Como en otras ocasiones, mi corazón latía intranquilo al despertar, sobresaltado me dije - ha sido solamente otro mal sueño – inmediatamente caí en la cuenta, en esta ocasión, el mal sueño era mi realidad.

Con 7 meses desde la declaración de la pandemia del COVID-19 en marzo de este año por la Organización Mundial de la Salud, las poblaciones de diferentes continentes y países están comenzando a demostrar menor tolerancia a las indicaciones de los diferentes gobiernos y autoridades de salud, en el cumplimiento de las medidas de distanciamiento físico y otros para evitar el contagio con el virus. Recientemente se han comenzado a observar en países como Australia, hechos de desobediencia cívica y desavenencias entre gobierno central y gobiernos locales.

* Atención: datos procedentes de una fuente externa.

Lemma update_placeholder_only (a : string) (f : Message.t -> Message.t)
      (old : list Message.t) (urow p : Message.t) :
  (forall m, In m old -> (Message.id m =? a) = false) ->
  (Message.id urow =? a) = false ->
  Message.id p = a ->
  update_where (fun m => Message.id m =? a) f (old ++ [urow; p]) = old ++ [urow; f p].
Proof.
  intros Hold Hu Hp. unfold update_where. rewrite map_app.
  fold (update_where (fun m => Message.id m =? a) f old).
  rewrite (update_where_none _ f old Hold). cbn.
  rewrite Hu, Hp, String.eqb_refl. reflexivity.
Qed.

(** The callbacks rewrite the placeholder and nothing else. *)
Lemma callbacks_touch_placeholder (a : string) (old : list Message.t) (urow : Message.t)
      (sigs : list Signal) :
  (forall m, In m old -> (Message.id m =? a) = false) ->
  (Message.id urow =? a) = false ->
  forall (d : Database) (p : Message.t),
    messages d = old ++ [urow; p] ->
    Message.id p = a ->
    Message.role p = Assistant ->
    exists p',
      messages (replay d (flat_map (signal_effects a) sigs)) = old ++ [urow; p']
      /\ Message.id p' = a
      /\ Message.role p' = Assistant.
Proof.
  intros Hold Hu.
  induction sigs as [| s rest IH]; intros d p Hd Hp Hr.
  - exists p. auto.
  - destruct s; cbn [flat_map signal_effects app].
    + apply (IH d p); assumption.
    + change (replay d (Sql (UpdateStatusError Failed message a)
                          :: Push (EvError message) :: ResEnd
                          :: flat_map (signal_effects a) rest))
        with (replay (run d (UpdateStatusError Failed message a))
                     (flat_map (signal_effects a) rest)).
      apply (IH _ (Message.set_error_message (Some message)
                     (Message.set_status Failed p))).
      * cbn. rewrite Hd.
        apply (update_placeholder_only a
                 (fun m => Message.set_error_message (Some message)
                             (Message.set_status Failed m))); assumption.
      * exact Hp.
      * exact Hr.
    + change (replay d (Sql (UpdateContentStatus fullText Sent a)
                          :: Push (EvDone a fullText) :: ResEnd
                          :: flat_map (signal_effects a) rest))
        with (replay (run d (UpdateContentStatus fullText Sent a))
                     (flat_map (signal_effects a) rest)).
      apply (IH _ (Message.set_status Sent (Message.set_content fullText p))).
      * cbn. rewrite Hd.
        apply (update_placeholder_only a
                 (fun m => Message.set_status Sent (Message.set_content fullText m)));
          assumption.
      * exact Hp.
      * exact Hr.
    + apply (IH d p); assumption.
Qed.

Lemma no_row_with_id (d : Database) (a : string) :
  status_of d a = None ->
  forall m, In m (messages d) -> (Message.id m =? a) = false.
Proof.
  unfold status_of. intros H m Hm.
  destruct (find (fun m => Message.id m =? a) (messages d)) eqn:Hf; [discriminate |].
  exact (find_none _ _ Hf m Hm).
Qed.

(** A request that opens its stream adds a pair of rows, the user message
    with the text sent and a placeholder, after the rows that were there,
    which it leaves as they were. *)
Lemma post_message_adds_a_pair (env : Env) (d : Database) (id text : string) :
  text <> "" ->
  get_conversation d id <> None ->
  session_opens env = true ->
  status_of d (assistantMessageId env) = None ->
  userMessageId env <> assistantMessageId env ->
  exists p,
    messages (db (exec (post_message env id (JString text)) d))
    = messages d ++ [Message.mk (userMessageId env) id User text Sent None (now env); p]
    /\ Message.id p = assistantMessageId env
    /\ Message.role p = Assistant.
Proof.
  intros Ht Hc Hs Hfresh Hua.
  rewrite (post_message_opens env d id text Ht Hc Hs), deliver_effects. cbn [db].
  eapply callbacks_touch_placeholder.
  - apply no_row_with_id, Hfresh.
  - cbn. apply String.eqb_neq, Hua.
  - cbn. rewrite <- app_assoc. reflexivity.
  - reflexivity.
  - reflexivity.
Qed.

End RoutesTheory.

(** * Properties of the chat view *)

Module ChatViewTheory.
Import ChatView.

(** ** Sending while a stream is open *)

Lemma sendMessage_rejected (id : option string) (content : string) (clock : Clock)
      (v : State) :
  isStreaming v = true -> sendMessage id content clock v = v.
Proof.
  intros H. unfold sendMessage. destruct id as [s |]; [| reflexivity].
  rewrite H, orb_true_r. reflexivity.
Qed.

Lemma pending_app (l1 l2 : list Message.t) :
  pending (l1 ++ l2) = pending l1 ++ pending l2.
Proof. apply filter_app. Qed.

Lemma pending_filter (q : Message.t -> bool) (l : list Message.t) :
  pending (filter q l) = filter q (pending l).
Proof.
  unfold pending. induction l as [| m l IH]; cbn; [reflexivity |].
  destruct (q m) eqn:Eq; cbn;
    destruct (Role_eqb (Message.role m) User && Status_eqb (Message.status m) Sending);
    cbn; rewrite ?Eq, IH; reflexivity.
Qed.

(** Marking every entry that has the identifier of the optimistic one
    leaves no pending entry, when the pending entries all have that
    identifier. *)
Lemma pending_resolved (tid : string) (g : Message.t -> Message.t)
      (l : list Message.t) :
  (forall m, Status_eqb (Message.status (g m)) Sending = false) ->
  (forall m, In m (pending l) -> Message.id m = tid) ->
  pending (map (fun msg => if Message.id msg =? tid then g msg else msg) l) = [].
Proof.
  intros Hg. unfold pending.
  induction l as [| m l IH]; intros Hids; [reflexivity |].
  cbn [map filter].
  destruct (Message.id m =? tid) eqn:Eid.
  - rewrite Hg, andb_false_r. apply IH. intros m' Hm'. apply Hids.
    cbn. destruct (_ && _); [right |]; exact Hm'.
  - destruct (Role_eqb (Message.role m) User && Status_eqb (Message.status m) Sending)
      eqn:Ep.
    + apply String.eqb_neq in Eid. exfalso. apply Eid, Hids. cbn.
      rewrite Ep. left. reflexivity.
    + apply IH. intros m' Hm'. apply Hids. cbn. rewrite Ep. exact Hm'.
Qed.

Lemma settled_loaded (fetched : list Message.t) :
  pending fetched = [] -> settled (loaded fetched).
Proof.
  intros H. unfold settled, loaded. cbn [messages streams isStreaming].
  rewrite H. cbn. repeat split; auto; intros; contradiction.
Qed.

Lemma settled_sendMessage (id : option string) (content : string) (clock : Clock)
      (v : State) :
  settled v -> settled (sendMessage id content clock v).
Proof.
  intros Hv. unfold sendMessage. destruct id as [cid |]; [| exact Hv].
  destruct (no_id (Some cid) || isStreaming v) eqn:E; [exact Hv |].
  apply orb_false_elim in E. destruct E as [_ Hidle].
  destruct Hv as [H0 _]. destruct (H0 Hidle) as [Hs Hp].
  unfold settled. cbn [messages streams isStreaming].
  rewrite Hs, pending_app, Hp. cbn.
  repeat split; try discriminate; auto.
  intros s m [<- | []] [<- | []]. reflexivity.
Qed.

Lemma settled_filter (q : Message.t -> bool) (v : State) :
  settled v ->
  settled {| messages := filter q (messages v);
             streamingContent := streamingContent v;
             isStreaming := isStreaming v;
             error := error v;
             cleanupRef := cleanupRef v;
             streams := streams v |}.
Proof.
  intros [H0 [H1 [H2 H3]]]. unfold settled. cbn [messages streams isStreaming].
  rewrite pending_filter. repeat split.
  - apply H0, H.
  - destruct (H0 H) as [_ Hp]. rewrite Hp. reflexivity.
  - exact H1.
  - eapply Nat.le_trans; [apply filter_length_le | exact H2].
  - intros s m Hs Hm. apply filter_In in Hm. apply (H3 s m Hs), Hm.
Qed.

(** The one open stream, when the [n]-th is open. *)
Lemma only_stream (v : State) (n : nat) (s : Subscription) :
  length (streams v) <= 1 ->
  nth_error (streams v) n = Some s ->
  streams v = [s] /\ n = 0.
Proof.
  intros Hlen Hn. destruct (streams v) as [| s0 [| s1 l]]; cbn in Hlen.
  - destruct n; discriminate Hn.
  - destruct n as [| n]; cbn in Hn.
    + inversion Hn. auto.
    + destruct n; discriminate Hn.
  - lia.
Qed.

Lemma settled_step (id : option string) (v : State) (a : Action) :
  settled v -> settled (step id v a).
Proof.
  intros Hv. destruct a as [content clock | message clock | n chunk
                            | n messageId content clock | n message]; cbn [step].
  - apply settled_sendMessage, Hv.
  - unfold handleRetry. apply settled_sendMessage, settled_filter, Hv.
  - destruct (nth_error (streams v) n); exact Hv.
  - destruct (nth_error (streams v) n) as [s |] eqn:Hn; [| exact Hv].
    destruct Hv as [H0 [H1 [H2 H3]]].
    destruct (only_stream v n s H1 Hn) as [Hs ->].
    unfold settled, close, onDone. cbn [messages streams isStreaming].
    rewrite Hs. cbn [firstn skipn app length].
    rewrite pending_app.
    rewrite (pending_resolved (Message.id (tempUserMessage s))
               (fun msg => Message.set_id (replace "temp-" "user-" (Message.id msg))
                                          (Message.set_status Sent msg))).
    + cbn. repeat split; auto; intros; contradiction.
    + reflexivity.
    + intros m Hm. apply (H3 s m); [rewrite Hs; left; reflexivity | exact Hm].
  - destruct (nth_error (streams v) n) as [s |] eqn:Hn; [| exact Hv].
    destruct Hv as [H0 [H1 [H2 H3]]].
    destruct (only_stream v n s H1 Hn) as [Hs ->].
    unfold settled, close, onError. cbn [messages streams isStreaming].
    rewrite Hs. cbn [firstn skipn app length].
    rewrite (pending_resolved (Message.id (tempUserMessage s))
               (fun msg => Message.set_error_message (Some message)
                                                     (Message.set_status Failed msg))).
    + cbn. repeat split; auto; intros; contradiction.
    + reflexivity.
    + intros m Hm. apply (H3 s m); [rewrite Hs; left; reflexivity | exact Hm].
Qed.

Lemma settled_steps (id : option string) (l : list Action) :
  forall v, settled v -> settled (steps id v l).
Proof.
  induction l as [| a l IH]; intros v Hv; [exact Hv |].
  apply IH, settled_step, Hv.
Qed.

Lemma one_stream_sendMessage (id : option string) (content : string) (clock : Clock)
      (v : State) :
  one_stream v -> one_stream (sendMessage id content clock v).
Proof.
  intros Hv. unfold sendMessage. destruct id as [cid |]; [| exact Hv].
  destruct (no_id (Some cid) || isStreaming v) eqn:E; [exact Hv |].
  apply orb_false_elim in E. destruct E as [_ Hidle].
  destruct Hv as [H0 _]. unfold one_stream. cbn [streams isStreaming].
  rewrite (H0 Hidle). cbn. split; [discriminate | lia].
Qed.

Lemma one_stream_step (id : option string) (v : State) (a : Action) :
  one_stream v -> one_stream (step id v a).
Proof.
  intros Hv. destruct a as [content clock | message clock | n chunk
                            | n messageId content clock | n message]; cbn [step].
  - apply one_stream_sendMessage, Hv.
  - unfold handleRetry. apply one_stream_sendMessage. exact Hv.
  - destruct (nth_error (streams v) n); exact Hv.
  - destruct (nth_error (streams v) n) as [s |] eqn:Hn; [| exact Hv].
    destruct Hv as [_ H1]. destruct (only_stream v n s H1 Hn) as [Hs ->].
    unfold one_stream, close, onDone. cbn [streams isStreaming].
    rewrite Hs. cbn. split; [reflexivity | lia].
  - destruct (nth_error (streams v) n) as [s |] eqn:Hn; [| exact Hv].
    destruct Hv as [_ H1]. destruct (only_stream v n s H1 Hn) as [Hs ->].
    unfold one_stream, close, onError. cbn [streams isStreaming].
    rewrite Hs. cbn. split; [reflexivity | lia].
Qed.

Lemma one_stream_steps (id : option string) (l : list Action) :
  forall v, one_stream v -> one_stream (steps id v l).
Proof.
  induction l as [| a l IH]; intros v Hv; [exact Hv |].
  apply IH, one_stream_step, Hv.
Qed.

Lemma one_stream_loaded (fetched : list Message.t) : one_stream (loaded fetched).
Proof. split; [reflexivity | cbn; lia]. Qed.

(** C6.  In every view reached from a fetched conversation, a send made
    while [isStreaming] holds changes nothing, no component state and no
    stream opened, and there is at most one open stream; when none of the
    fetched messages is a pending user entry, there is at most one
    pending optimistic entry. *)
Theorem one_exchange_at_a_time
        (id : option string) (fetched : list Message.t) (actions : list Action) :
  let v := steps id (loaded fetched) actions in
  (isStreaming v = true ->
   forall content clock, sendMessage id content clock v = v)
  /\ length (streams v) <= 1
  /\ (pending fetched = [] -> length (pending (messages v)) <= 1).
Proof.
  intros v. split; [| split].
  - intros Hs content clock. apply sendMessage_rejected, Hs.
  - apply (one_stream_steps id actions (loaded fetched) (one_stream_loaded fetched)).
  - intros Hf.
    destruct (settled_steps id actions (loaded fetched) (settled_loaded fetched Hf))
      as [_ [_ [H2 _]]].
    exact H2.
Qed.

En Ucrania, algunas ciudades se rehusaron a implementar un nuevo confinamiento decretado por su gobierno central en virtud de un recrudecimiento en la aparición de nuevos brotes de la infección. Nada menos, nuestra madre patria se encuentra en estos momentos enraizada en fuertes altercados sobre un confinamiento local, entre el gobierno madrileño de Ayuso y el gobierno central de Sánchez. Progresivamente se está observando con mayor frecuencia negativas de ciudades y regiones alinearse con las tendencias nacionales. La sociedad se está cansando del aislamiento y falta de contacto social con amigos y familiares.

La economía se está cansando de su encierro y millonarias pérdidas económicas. Estamos cansados del encierro, de la soledad, del miedo, de la constante recordatoria de cuidarnos. La anormalidad es la nueva normalidad. Psicólogos nos hablan de los dos tipos de estrés que tienen efectos a largo plazo en nuestra salud mental y física – estrés intenso y estrés prolongado, añadiendo a todo esto la constante incertidumbre acerca, de casi todo. Pero también, psicólogos como Scott Bea, nos dicen que, con el tiempo, nos adaptamos a la amenaza con la consiguiente disminución de los niveles de stress. Estamos entrando en la fase de fatiga a la pandemia y con ello la aceptación del riesgo para seguir con nuestra vida.

El problema es que el virus sigue ahí, en nuestro entorno, amenazante y aunque los niveles de mortalidad están progresivamente bajando, aquellas poblaciones de alto riesgo seguirán llevando a cuestas el peso del exceso de mortalidad impuesto por esta nueva enfermedad. Porque con más de un millón de muertos hasta el día de hoy, el mundo no puede bajar la guardia. Por ello, hoy más que nunca es importante que los gobiernos sigan invirtiendo en fortalecer el sistema de salud pública, y alejarse un poco de su foco en el sistema hospitalario, que, aunque importante, no es lo más efectivo y conveniente.

En estados de epidemia lo fundamental es mantener la tasa de transmisión del virus baja, protegiendo especialmente a la población con riesgos de enfermedad grave y muerte. Es especialmente importante que, en estos estadios de cansancio de la población, el gobierno y sus tomadores de decisión establezcan mecanismos municipales y comunitarios para involucrar a la población aún más en las intervenciones de mitigación de la epidemia. Uno de los factores que tienen que incorporar los gobiernos en sus estrategias de contención en estos momentos es la aceptación de las medidas sanitarias por parte de la ciudadanía. La tendencia a la utilización del poder coercitivo en la imposición de estas medidas, por ser, lo más fácil y practico, no es lo más inteligente.

La información transparente y continua acerca del estado de la circulación viral y sus riesgos, complementada con una estrategia de pruebas que sea más ágil y rápida para la identificación temprana y el seguimiento con aislamientos es en estos momentos la ruta más factible y efectiva a seguir. Es un hecho, las poblaciones están reacias a seguir confinándose, y esta, aunque efectiva intervención, pero poco sostenible, será más y más difícil de implementar.